To empirically validate the expanded concept of mild cognitive impairment (MCI), which differentiates between four clinical subtypes-amnestic MCI-single domain, amnestic MCI-multiple domains, nonamnestic MCI-single domain, and nonamnestic MCI-multiple domains-and to examine the prevalence, course, and outcome of these four clinical MCI subtypes.

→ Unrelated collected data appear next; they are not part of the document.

(* ===== verification/Itrunc.v ===== *)
(** * [itrunc]

    The code that frees trees of blocks ([trsingle], [indirtrunc]) takes out
    exactly the blocks above the last one kept, and [itrunc] makes a file
    exactly as long as it is told. *)
From stdpp Require Import base tactics list option strings numbers gmap.
From S2P Require Import Prelude Ring Bio Cache Store Ufs Alloc Bmap Rwip Fileio Isave Trunc.
Open Scope Z_scope.

Section Itrunc.
Context `{Disks, Naps} (parts : list (list Z)) (usable : Z → Z → Prop) (dev : Z).
Context `{!Volumes parts usable, !GoodDisks, !Alone} (fuel : nat) (Hfuel : (NBUF + 2 ≤ fuel)%nat).
Notation volume := (volume parts usable dev).
Notation content := (content dev).
Implicit Types (v : vol) (L : list inode) (held : list nat) (A : Z → Z → block) (F : list Z) (q : path).

(** The order of the buffers in use does not matter. *)
Lemma cache_perm s held held' A : held ≡ₚ held' → cache_ok parts usable s held A → cache_ok parts usable s held' A.
Proof.
  intros Hp (hl & fl & Hc). assert (Hin : ∀ i, i ∈ held ↔ i ∈ held') by (intros i; by rewrite Hp). exists hl, fl. split; try apply Hc.
  - intros i Hi Hn. apply Hc; [done|]. by rewrite Hin.
  - intros i d Hi. apply Hc. by rewrite Hin.
  - destruct (ca_ids Hc) as [Hn Hf]. rewrite <- Hp. done.
  - destruct (ca_core Hc) as [C1 C2 C3 C4 C5 C6 C7 C8]. split; try done.
    + intros i x Hx. destruct (C1 i x Hx) as (? & ? & ? & E). split_and!; try done. rewrite E. by apply bool_decide_ext.
    + intros i x Hx Hn. apply (C2 i x Hx). by rewrite Hin.
    + intros i x Hx Hn. apply (C5 i x Hx). by rewrite Hin.
Qed.

(** The buffers in use hold no block. *)
Definition quiet (s : bstate) held : Prop := ∀ b, unused s held dev b.
Lemma quiet_keep s s' held : undisturbed held s s' → quiet s held → quiet s' held.
Proof. intros U Hq b. by eapply unused_keep. Qed.
(** The buffer [i] is ours, with a copy [d] of a block. *)
Definition copy (s : bstate) held A (i : nat) (d : block) : Prop := bufdata s !! i = Some d ∧ ∃ x, holds_none parts usable s held A i x.
Lemma copy_keep s s' held A A' i d : copy s held A i d → cache_ok parts usable s' (i :: held) A' → undisturbed (i :: held) s s' → copy s' held A' i d.
Proof.
  intros [Hd (x & _ & Hx & Hi & He)] Hc [U _]. destruct (U i ltac:(set_solver)) as [E1 E2]. split; [by rewrite E2|]. exists x.
  split_and!; try done. by rewrite E1.
Qed.
Lemma copy_quiet s held A i d : copy s held A i d → quiet s held → quiet s (i :: held).
Proof.
  intros [_ (x & _ & Hx & Hi & _)] Hq b j y [->|Hj]%elem_of_cons Hy; [|by eapply Hq]. assert (y = x) as -> by congruence.
  apply not_true_iff_false. intros (_ & _ & ?)%is_block_spec. congruence.
Qed.

(** The trees of the files and of the strays [L]. *)
Notation trees v L A F := (forest dev (fs_isize (sb v)) (fs_fsize (sb v)) (inodes v ++ L) A F).

(** The code got from [v] to [v'] and freed the paths [P]. *)
Record progress (P : path → bool) v L held A F v' L' A' F' : Prop := Progress {
  pg_volume : volume v' held A' F';
  pg_pruned : pruned dev (fs_isize (sb v)) (fs_fsize (sb v)) P (inodes v ++ L) A F (inodes v' ++ L') A' F';
  pg_settled : settled v v';
  pg_undisturbed : undisturbed held (bst v) (bst v') }.
Lemma progress_trees P v L held A F v' L' A' F' : progress P v L held A F v' L' A' F' → trees v' L' A' F'.
Proof. intros [_ [Hf _ _ _] (_ & E1 & E2 & _) _]. by rewrite E1, E2. Qed.
Lemma progress_refl v L held A F : volume v held A F → trees v L A F → progress (λ _, false) v L held A F v L A F.
Proof. intros Hv Hf. split; [done|by apply pruned_refl|done|apply undisturbed_refl]. Qed.
Lemma progress_trans P P' v L held A F v1 L1 A1 F1 v2 L2 A2 F2 :
  progress P v L held A F v1 L1 A1 F1 → progress P' v1 L1 held A1 F1 v2 L2 A2 F2 →
  progress (λ q, P q || P' q) v L held A F v2 L2 A2 F2.
Proof.
  intros [_ P2 P3 P4] [Q1 Q2 Q3 Q4]. pose proof P3 as (_ & E1 & E2 & _). rewrite E1, E2 in Q2.
  split; [done|by eapply pruned_trans|by eapply settled_trans|by eapply undisturbed_trans].
Qed.
Lemma progress_ext P P' v L held A F v' L' A' F' :
  (∀ q, valid q → node (inodes v ++ L) (A dev) q ≠ 0 → P q = P' q) →
  progress P v L held A F v' L' A' F' → progress P' v L held A F v' L' A' F'.
Proof. intros HP [P1 P2 P3 P4]. split; try done. by eapply pruned_ext. Qed.

Context (ip : nat).
Notation setz := (setz ip).
(** The inode that [free] is given. *)
Definition here v : Prop := ∃ z, inodes v !! ip = Some z ∧ i_dev z = dev.
Lemma here_settled v v' : settled v v' → here v → here v'.
Proof. intros (E & _) (z & Hz & Hd). exists z. by rewrite E. Qed.

(** A stray block without blocks below it is freed. *)
Lemma wp_free_stray v L held A F j r z z' b :
  volume v held A F → trees v L A F → quiet (bst v) held → here v → (length held < NBUF)%nat →
  L !! j = Some z → (r < 7)%nat → i_addr z !! r = Some b → b ≠ 0 → i_addr z' = <[r := 0]> (i_addr z) → i_dev z' = i_dev z →
  let p := Path (length (inodes v) + j) r [] in
  (∀ i, valid (child p i) → word (A dev b) i = 0) →
  wp (free fuel ip b) (λ _ v', ∃ A', progress (λ q, bool_decide (q = p)) v L held A F v' (<[j := z']> L) A' (b :: F)) v.
Proof.
  intros Hv Hf Hq (y & Hy & Hd) Hl Hj Hr Ha Hb Ea Ed p Hw.
  assert (Hk : (inodes v ++ L) !! (length (inodes v) + j)%nat = Some z).
  { rewrite lookup_app_r by lia. by replace (length (inodes v) + j - length (inodes v))%nat with j by lia. }
  assert (Hp : valid p) by (unfold valid, p; simpl; split_and!; [done|lia|constructor]).
  assert (Ep : node (inodes v ++ L) (A dev) p = b) by (unfold node, p, root; simpl; rewrite Hk; simpl; by rewrite Ha).
  destruct (fo_range _ _ _ _ _ _ Hf p Hp ltac:(congruence)) as [R1 R2]. rewrite Ep in R1, R2.
  eapply wp_mono; [by apply (wp_free parts usable dev fuel v held A F ip b y)|]. intros [] v' (A' & HA & Hv' & HS & U). exists A'.
  split; try done. pose proof HS as (Ei & _). rewrite Ei, <- insert_app_r. by eapply forest_release.
Qed.

(** What is done to a block before it is freed takes away all below it. *)
Definition empties (below : Z → V unit) (level : nat) held : Prop := ∀ v L A F j nb,
  volume v held A F → trees v L A F → quiet (bst v) held → here v → L !! j = Some (stray dev (slot level) nb) → nb ≠ 0 →
  wp (below nb) (λ _ v', ∃ A' F', progress (under (Path (length (inodes v) + j) (slot level) [])) v L held A F v' L A' F') v.

(** One entry of an indirect block. *)
Lemma wp_free_entry below level held v L A F j nb :
  empties below level held → (slot level < 7)%nat → (length held < NBUF)%nat →
  volume v held A F → trees v L A F → quiet (bst v) held → here v → L !! j = Some (stray dev (slot level) nb) → nb ≠ 0 →
  wp (below nb;; free fuel ip nb) (λ _ v', ∃ A' F', progress (λ q, bool_decide (p_file q = length (inodes v) + j)%nat) v L held A F v' (<[j := stray dev (slot level) 0]> L) A' F') v.
Proof.
  intros HB Hs Hl Hv Hf Hq Hh Hj Hn. set (p := Path (length (inodes v) + j) (slot level) []).
  apply wp_bind. eapply wp_mono; [by apply (HB v L A F j nb)|]. intros [] v1 (A1 & F1 & Hp). fold p in Hp.
  pose proof Hp as [P1 P2 P3 P4]. pose proof (progress_trees _ _ _ _ _ _ _ _ _ _ Hp) as Hf1. pose proof P3 as (Ei & _).
  assert (Hk : (inodes v ++ L) !! (length (inodes v) + j)%nat = Some (stray dev (slot level) nb)).
  { rewrite lookup_app_r by lia. by replace (length (inodes v) + j - length (inodes v))%nat with j by lia. }
  assert (Ha : i_addr (stray dev (slot level) nb) !! slot level = Some nb) by (by rewrite stray_addr, decide_True).
  assert (Hvp : valid p) by (unfold valid, p; simpl; split_and!; [done|lia|constructor]).
  assert (Ep : node (inodes v1 ++ L) (A1 dev) p = nb).
  { rewrite Ei. unfold node, p, root. cbn [p_file p_root p_idx walk]. rewrite Hk. cbn. apply (f_equal (default 0)) in Ha. exact Ha. }
  eapply wp_mono; [apply (wp_free_stray v1 L held A1 F1 j (slot level) (stray dev (slot level) nb) (stray dev (slot level) 0) nb); try done|].
  - by eapply quiet_keep.
  - by eapply here_settled.
  - unfold stray. simpl. by rewrite list_insert_insert_eq.
  - rewrite Ei. fold p. intros i Hvi. assert (Hc : node (inodes v1 ++ L) (A1 dev) (child p i) = 0).
    { rewrite (pr_node _ _ _ _ _ _ _ _ _ _ P2) by done. unfold under. change (child p i) with (extend p [i]). by rewrite rest_extend. }
    rewrite node_child, Ep in Hc. by rewrite (proj2 (Z.eqb_neq nb 0)) in Hc.
  - rewrite Ei. fold p. intros [] v2 (A2 & Hp2). exists A2, (nb :: F1). eapply progress_ext; [|by eapply progress_trans].
    intros q Hvq Hnq. destruct (decide (p_file q = (length (inodes v) + j)%nat)) as [E|E].
    + rewrite (bool_decide_true (p_file q = _)) by done. by eapply (stray_within dev (inodes v ++ L) A).
    + rewrite (bool_decide_false (p_file q = _)) by done. apply orb_false_iff. split.
      * destruct (under p q) eqn:Eu; [|done]. by apply under_file in Eu.
      * apply bool_decide_false. by intros ->.
Qed.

We studied a community sample of 980 dementia-free individuals aged 75 years or older who participated in the Leipzig Longitudinal Study of the Aged (LEILA 75+). All participants were examined by neuropsychological testing based on 6 years of observation. The diagnoses of the four clinical MCI subtypes were made according to the original and to slightly modified criteria by Petersen et al. (2001) (both with a cutoff of 1.0 SD and with a cutoff of 1.5 SD). The complete range of outcome types (dementia, death, improvement, stable diagnosis, unstable diagnosis) was described for all subtypes. The relative predictive power of stable MCI for dementia onset was determined.
MCI-single domain is more frequent than MCI-multiple domains, and the nonamnestic MCI type is as frequent as the amnestic MCI type. The "MCI modified, 1.0 SD" criteria have the highest relative predictive power for the development of dementia (sensitivity = 74%, specificity = 73%). Alzheimer disease (AD) was the most common type of dementia at follow-up in all but one MCI subtype. Participants with nonamnestic MCI-multiple domains were more likely to progress to a non-AD dementia.
It has been assumed that each MCI subtype is associated with an increased risk for a particular type of dementia. We can only partially agree with this.
通过实证验证轻度认知障碍(MCI)的扩展概念,该概念区分了四种临床亚型——遗忘型MCI-单领域、遗忘型MCI-多领域、非遗忘型MCI-单领域和非遗忘型MCI-多领域,并研究这四种临床MCI亚型的患病率、病程和转归。
我们对980名75岁及以上无痴呆的个体进行了社区抽样研究,这些个体参与了莱比锡老年纵向研究(LEILA 75+)。所有参与者均接受了基于6年观察的神经心理学测试。根据Petersen等人(2001年)的原始标准和稍作修改的标准(均采用1.0标准差截断值和1.5标准差截断值)对四种临床MCI亚型进行诊断。描述了所有亚型的完整转归类型(痴呆、死亡、改善、诊断稳定、诊断不稳定)范围。确定了稳定型MCI对痴呆发病的相对预测能力。
MCI-单领域比MCI-多领域更常见,非遗忘型MCI类型与遗忘型MCI类型的频率相同。“MCI修改版, 1.0标准差”标准对痴呆发展的相对预测能力最高(敏感性 = 74%,特异性 = 73%)。除一种MCI亚型外,阿尔茨海默病(AD)是随访时最常见的痴呆类型。非遗忘型MCI-多领域的参与者更有可能进展为非AD痴呆。
人们一直认为每种MCI亚型与特定类型痴呆的风险增加相关。对此我们只能部分认同。